Intramolecular Phenolic H-Atom Abstraction by a N 3 ArOH Ligand-Supported (μ-η 2 :η 2 -Peroxo)dicopper(II) Species Relevant to the Active Site Function of oxy-Tyrosinase.

Synthetic side-on peroxide-bound dicopper(II) ( S P ) complexes are important for understanding the active site structure/function of many copper-containing enzymes. This work highlights the formation of new {Cu II (μ-η 2 :η 2 -O 2 2- )Cu II } complexes (with electronic absorption and resonance Raman (rR) spectroscopic characterization) using tripodal N 3 ArOH ligands at -135 °C, which spontaneously participate in intramolecular phenolic H-atom abstraction (HAA). This results in the generation of bis(phenoxyl radical)bis(μ-OH)dicopper(II) intermediates, substantiated by their EPR/UV-vis/rR spectroscopic signatures and crystal structural determination of a diphenoquinone dicopper(I) complex derived from ligand para -C═C coupling.
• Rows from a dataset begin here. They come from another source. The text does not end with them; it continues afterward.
(* ===== verification/HttpRange.v ===== *)
(** * [Content-Range] ([http/range.rs]).

    The parser, the check of a 206 against the request, and the range in the
    engine's half-open form. *)

From S2P Require Import Prelude Ranges Errors Text.
From Stdlib Require Import Ascii String.
Local Open Scope Z_scope.

Module ContentRange.

Record t := mk { first : Z; last : Z; complete_length : option Z }.

(** [u64::checked_add] and [u64::checked_sub]. *)
Definition checked_add (a b : Z) : option Z := if a + b >? u64_max then None else Some (a + b).
Definition checked_sub (a b : Z) : option Z := if a <? b then None else Some (a - b).

Definition len (c : t) : Z :=
  match checked_sub (last c) (first c) with
  | Some diff => match checked_add diff 1 with Some n => n | None => 0 end
  | None => 0
  end.

Definition is_empty (c : t) : bool := first c >? last c.

Definition as_range (c : t) : result ByteRange.t :=
  match checked_add (last c) 1 with
  | Some e => inr (ByteRange.new (first c) e)
  | None => inl (protocol "Content-Range last=u64::MAX overflow")
  end.

Definition validate_against (c : t) (requested : ByteRange.t) : result unit :=
  if negb (first c =? ByteRange.start requested) then
    inl (protocol "Content-Range starts at another offset than asked for")
  else
  match checked_add (last c) 1 with
  | None => inl (protocol "Content-Range last overflow")
  | Some e =>
      if e >? ByteRange.end_ requested then inl (protocol "Content-Range ends beyond requested")
      else if last c <? first c then inl (protocol "Content-Range last < first")
      else match complete_length c with
           | Some total =>
               if last c >=? total then inl (protocol "Content-Range last >= complete length")
               else inr tt
           | None => inr tt
           end
  end.

Definition ok_or {A} (o : option A) (e : Error) : result A :=
  match o with Some a => inr a | None => inl e end.

(** The tail of the parser, once the numbers are read. *)
Definition finish (first0 last0 : Z) (total : string) : result t :=
  if last0 <? first0 then inl (protocol "Content-Range last < first")
  else if last0 =? u64_max then inl (protocol "Content-Range last=u64::MAX is invalid")
  else if String.eqb (trim total) "*" then inr (mk first0 last0 None)
  else match parse_u64 (trim total) with
       | None => inl (protocol "bad complete length")
       | Some cl =>
           if cl =? 0 then inl (protocol "Content-Range complete length cannot be 0")
           else inr (mk first0 last0 (Some cl))
       end.

Definition parse_span (span total : string) : result t :=
  match split_once "-"%char (trim span) with
  | None => inl (protocol "malformed Content-Range span")
  | Some (a, b) =>
      match parse_u64 (trim a) with
      | None => inl (protocol "bad range start")
      | Some f =>
          match parse_u64 (trim b) with
          | None => inl (protocol "bad range end")
          | Some l => finish f l total
          end
      end
  end.

Definition parse_content_range (v0 : string) : result t :=
  let v := trim v0 in
  match (match strip_prefix "bytes " v with Some r => Some r | None => strip_prefix "bytes=" v end) with
  | None => inl (protocol "unsupported Content-Range unit")
  | Some rest =>
      match split_once "/"%char rest with
      | None => inl (protocol "malformed Content-Range")
      | Some (span, total) =>
          if String.eqb (trim span) "*" then inl (protocol "unsatisfied Content-Range")
          else parse_span span total
      end
  end.

(** The header a conforming server sends for a range (RFC 9110). *)
Definition print (c : t) : string :=
  "bytes " +:+ show_u64 (first c) +:+ "-" +:+ show_u64 (last c) +:+ "/" +:+
  match complete_length c with Some n => show_u64 n | None => "*" end.

(** What the wire format can say: [u64] fields, a non-empty span below
    [u64::MAX], a positive complete length. *)
Definition wf (c : t) : Prop :=
  0 <= first c <= last c /\ last c < u64_max /\
  match complete_length c with Some n => 0 < n <= u64_max | None => True end.

Lemma finish_ok f l total c :
  in_u64 f -> in_u64 l -> finish f l total = inr c -> wf c /\ first c = f /\ last c = l.
Proof.
  intros Hf Hl. unfold finish. case Z.ltb_spec; [done|]. case Z.eqb_spec; [done|]. intros Hm Hfl.
  destruct (String.eqb _ _); [intros [= <-]; unfold wf; simpl; u64_lia|].
  destruct (parse_u64 (trim total)) as [cl|] eqn:E; [|done]. apply parse_u64_range in E.
  case Z.eqb_spec; [done|]. intros Hcl [= <-]. unfold wf; simpl. u64_lia.
Qed.

Lemma parse_ok v c : parse_content_range v = inr c -> wf c.
Proof.
  unfold parse_content_range, parse_span. destruct (match strip_prefix _ _ with Some r => _ | None => _ end); [|done].
  destruct (split_once _ _) as [[span total]|]; [|done]. destruct (String.eqb _ _); [done|].
  destruct (split_once _ _) as [[a b]|]; [|done].
  destruct (parse_u64 (trim a)) as [f|] eqn:Ea; [|done]. destruct (parse_u64 (trim b)) as [l|] eqn:Eb; [|done].
  apply parse_u64_range in Ea, Eb. intros H. by apply finish_ok in H as [? _].
Qed.

Lemma digits_no_sep n x : is_digit x = false -> all_chars (fun c => negb (Ascii.eqb c x)) (show_u64 n) = true.
Proof.
  intros Hx. eapply all_chars_impl; [|apply show_digits]. intros c Hc. simpl.
  by rewrite (digit_not_sep c x).
Qed.

Lemma span_no_slash a b :
  all_chars (fun c => negb (Ascii.eqb c "/")) (show_u64 a +:+ "-" +:+ show_u64 b) = true.
Proof. by rewrite !all_chars_app, !digits_no_sep. Qed.

Lemma show_no_ws n : all_chars (fun c => negb (is_ws c)) (show_u64 n) = true.
Proof. eapply all_chars_impl; [apply digit_not_ws|apply show_digits]. Qed.

Definition span_text (c : t) : string := show_u64 (first c) +:+ "-" +:+ show_u64 (last c).

Definition total_text (c : t) : string :=
  match complete_length c with Some n => show_u64 n | None => "*" end.

Lemma print_parts c : print c = "bytes " +:+ span_text c +:+ String "/" (total_text c).
Proof.
  assert (H : forall a b d : string, (a +:+ b) +:+ d = a +:+ (b +:+ d)).
  { intros a b d. induction a as [|x a IH]; [done|]. exact (f_equal (String x) IH). }
  unfold print, span_text. by rewrite !H.
Qed.

Lemma parts_no_ws c : all_chars (fun x => negb (is_ws x)) (span_text c +:+ String "/" (total_text c)) = true.
Proof.
  unfold span_text, total_text. rewrite !all_chars_app, !show_no_ws. simpl.
  destruct (complete_length c); [apply show_no_ws|done].
Qed.

Lemma trim_print c : trim (print c) = "bytes " +:+ span_text c +:+ String "/" (total_text c).
Proof.
  rewrite print_parts. unfold trim.
  change (trim_start ("bytes " +:+ ?x)) with ("bytes " +:+ x).
  rewrite trim_end_app; rewrite trim_end_id by apply parts_no_ws; [done|].
  unfold span_text. pose proof (show_nonempty (first c)). by destruct (show_u64 (first c)).
Qed.

Lemma span_trim c : trim (span_text c) = span_text c.
Proof. apply trim_id. unfold span_text. by rewrite !all_chars_app, !show_no_ws. Qed.

Lemma span_not_star c : String.eqb (span_text c) "*" = false.
Proof.
  apply String.eqb_neq. unfold span_text. intros E.
  assert (H : all_chars (fun c => negb (Ascii.eqb c "-")) (show_u64 (first c) +:+ "-" +:+ show_u64 (last c)) = true)
    by by rewrite E.
  by rewrite !all_chars_app, andb_false_r in H.
Qed.

Lemma finish_print c : wf c -> finish (first c) (last c) (total_text c) = inr c.
Proof.
  destruct c as [f l o]. unfold wf, finish, total_text. simpl. intros (?&?&Ho).
  case Z.ltb_spec; [lia|]. intros _. case Z.eqb_spec; [u64_lia|]. intros _.
  destruct o as [n|]; [|done]. rewrite trim_id by apply show_no_ws.
  destruct (String.eqb (show_u64 n) "*") eqn:E.
  { apply String.eqb_eq in E. pose proof (show_digits n) as Hd. by rewrite E in Hd. }
  rewrite parse_show by u64_lia. case Z.eqb_spec; [lia|done].
Qed.

Lemma parse_print c : wf c -> parse_content_range (print c) = inr c.
Proof.
  intros Hw. unfold parse_content_range. rewrite trim_print.
  change (strip_prefix "bytes " ("bytes " +:+ ?x)) with (Some x).
  cbv iota beta. rewrite split_once_app by apply span_no_slash. rewrite span_trim, span_not_star.
  unfold parse_span. rewrite span_trim.
  assert (span_text c = show_u64 (first c) +:+ String "-" (show_u64 (last c))) as -> by done.
  rewrite split_once_app by (by apply digits_no_sep). rewrite !trim_show.
  destruct Hw as (?&?&?). rewrite !parse_show by u64_lia. by apply finish_print.
Qed.

(** What the check of a 206 accepts. *)
Lemma validate_ok c r :
  0 <= first c -> validate_against c r = inr tt <->
  first c = ByteRange.start r /\ first c <= last c /\ last c < ByteRange.end_ r /\
  last c < u64_max /\ match complete_length c with Some n => last c < n | None => True end.
Proof.
  intros H0. unfold validate_against, checked_add. rewrite Z.gtb_ltb.
  case Z.eqb_spec; simpl; [intros E|naive_solver].
  case Z.ltb_spec; [split; [done|u64_lia]|]. intros Hm. rewrite Z.gtb_ltb.
  case Z.ltb_spec; [split; [done|lia]|]. intros ?. case Z.ltb_spec; [split; [done|lia]|]. intros ?.
  destruct (complete_length c) as [n|]; [|split; [|done]; intros _; u64_lia].
  rewrite Z.geb_leb. case Z.leb_spec; split; try done; u64_lia.
Qed.
End ContentRange.

(** ** Theorems *)

(** Whatever [Content-Range] text the parser accepts describes a non-empty
    range of [u64] offsets with a positive complete length; and it accepts the
    header of every such range, giving it back. *)
Theorem content_range_parser (v : string) (c : ContentRange.t) :
  (ContentRange.parse_content_range v = inr c -> ContentRange.wf c) /\
  (ContentRange.wf c -> ContentRange.parse_content_range (ContentRange.print c) = inr c).
Proof. split; [apply ContentRange.parse_ok|apply ContentRange.parse_print]. Qed.

(** A 206 is believed only for the bytes asked for: when a parsed header
    passes [validate_against], its half-open range starts at the requested
    offset, is not empty, lies within the request and within the complete
    length, and [len] is its length; and every such header passes. *)
Theorem validated_range_within_request (v : string) (c : ContentRange.t) (requested : ByteRange.t)
    (Hp : ContentRange.parse_content_range v = inr c) :
  ContentRange.validate_against c requested = inr tt <->
  exists r, ContentRange.as_range c = inr r /\
    ByteRange.start r = ByteRange.start requested /\ ByteRange.start r < ByteRange.end_ r /\
    ByteRange.end_ r <= ByteRange.end_ requested /\ ContentRange.len c = ByteRange.end_ r - ByteRange.start r /\
    match ContentRange.complete_length c with Some n => ByteRange.end_ r <= n | None => True end.
Proof.
  apply ContentRange.parse_ok in Hp as (H1&H2&_). rewrite ContentRange.validate_ok by lia.
  assert (Ha : ContentRange.as_range c = inr (ByteRange.new (ContentRange.first c) (ContentRange.last c + 1))).
  { unfold ContentRange.as_range, ContentRange.checked_add. rewrite Z.gtb_ltb.
    case Z.ltb_spec; [u64_lia|done]. }
  assert (Hl : ContentRange.len c = ContentRange.last c - ContentRange.first c + 1).
  { unfold ContentRange.len, ContentRange.checked_sub, ContentRange.checked_add.
    case Z.ltb_spec; [lia|]. intros _. rewrite Z.gtb_ltb. case Z.ltb_spec; [u64_lia|done]. }
  rewrite Ha, Hl. split.
  - intros (?&?&?&?&Hc). eexists. split; [done|]. simpl. split_and!; try lia.
    destruct (ContentRange.complete_length c); [lia|done].
  - intros (r&[= <-]&?&?&?&?&Hc). simpl in *. split_and!; try lia.
    destruct (ContentRange.complete_length c); [lia|done].
Qed.

Lemma validated_range_within_request_witness :
  exists c, ContentRange.parse_content_range "bytes 500-999/10000" = inr c /\
    ContentRange.validate_against c (ByteRange.new 500 1000) = inr tt /\
    exists r, ContentRange.as_range c = inr r /\ ByteRange.start r = 500.
Proof.
  eexists. split; [vm_compute; reflexivity|]. split; [vm_compute; reflexivity|].
  destruct (proj1 (validated_range_within_request "bytes 500-999/10000"
    (ContentRange.mk 500 999 (Some 10000)) (ByteRange.new 500 1000) ltac:(vm_compute; reflexivity))
    ltac:(vm_compute; reflexivity)) as (r&Hr&Hs&_).
  exists r. split; [exact Hr|exact Hs].
Defined.

Lemma content_range_parser_witness :
  ContentRange.parse_content_range (ContentRange.print (ContentRange.mk 0 1023 None)) =
  inr (ContentRange.mk 0 1023 None).
Proof. apply (content_range_parser EmptyString). unfold ContentRange.wf. simpl. u64_lia. Defined.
The newly observed chemistry in these ligand-Cu systems is discussed with respect to (a) our Cu-MeAN (tridentate N , N , N ', N ', N ″-pentamethyldipropylenetriamine)-derived model S P species, which was unreactive toward exogenous monophenol addition ( J . Am . Chem . Soc . 2012 , 134, 8513-8524), emphasizing the impact of intramolecularly tethered ArOH groups, and (b) recent advances in understanding the mechanism of action of the tyrosinase (Ty) enzyme.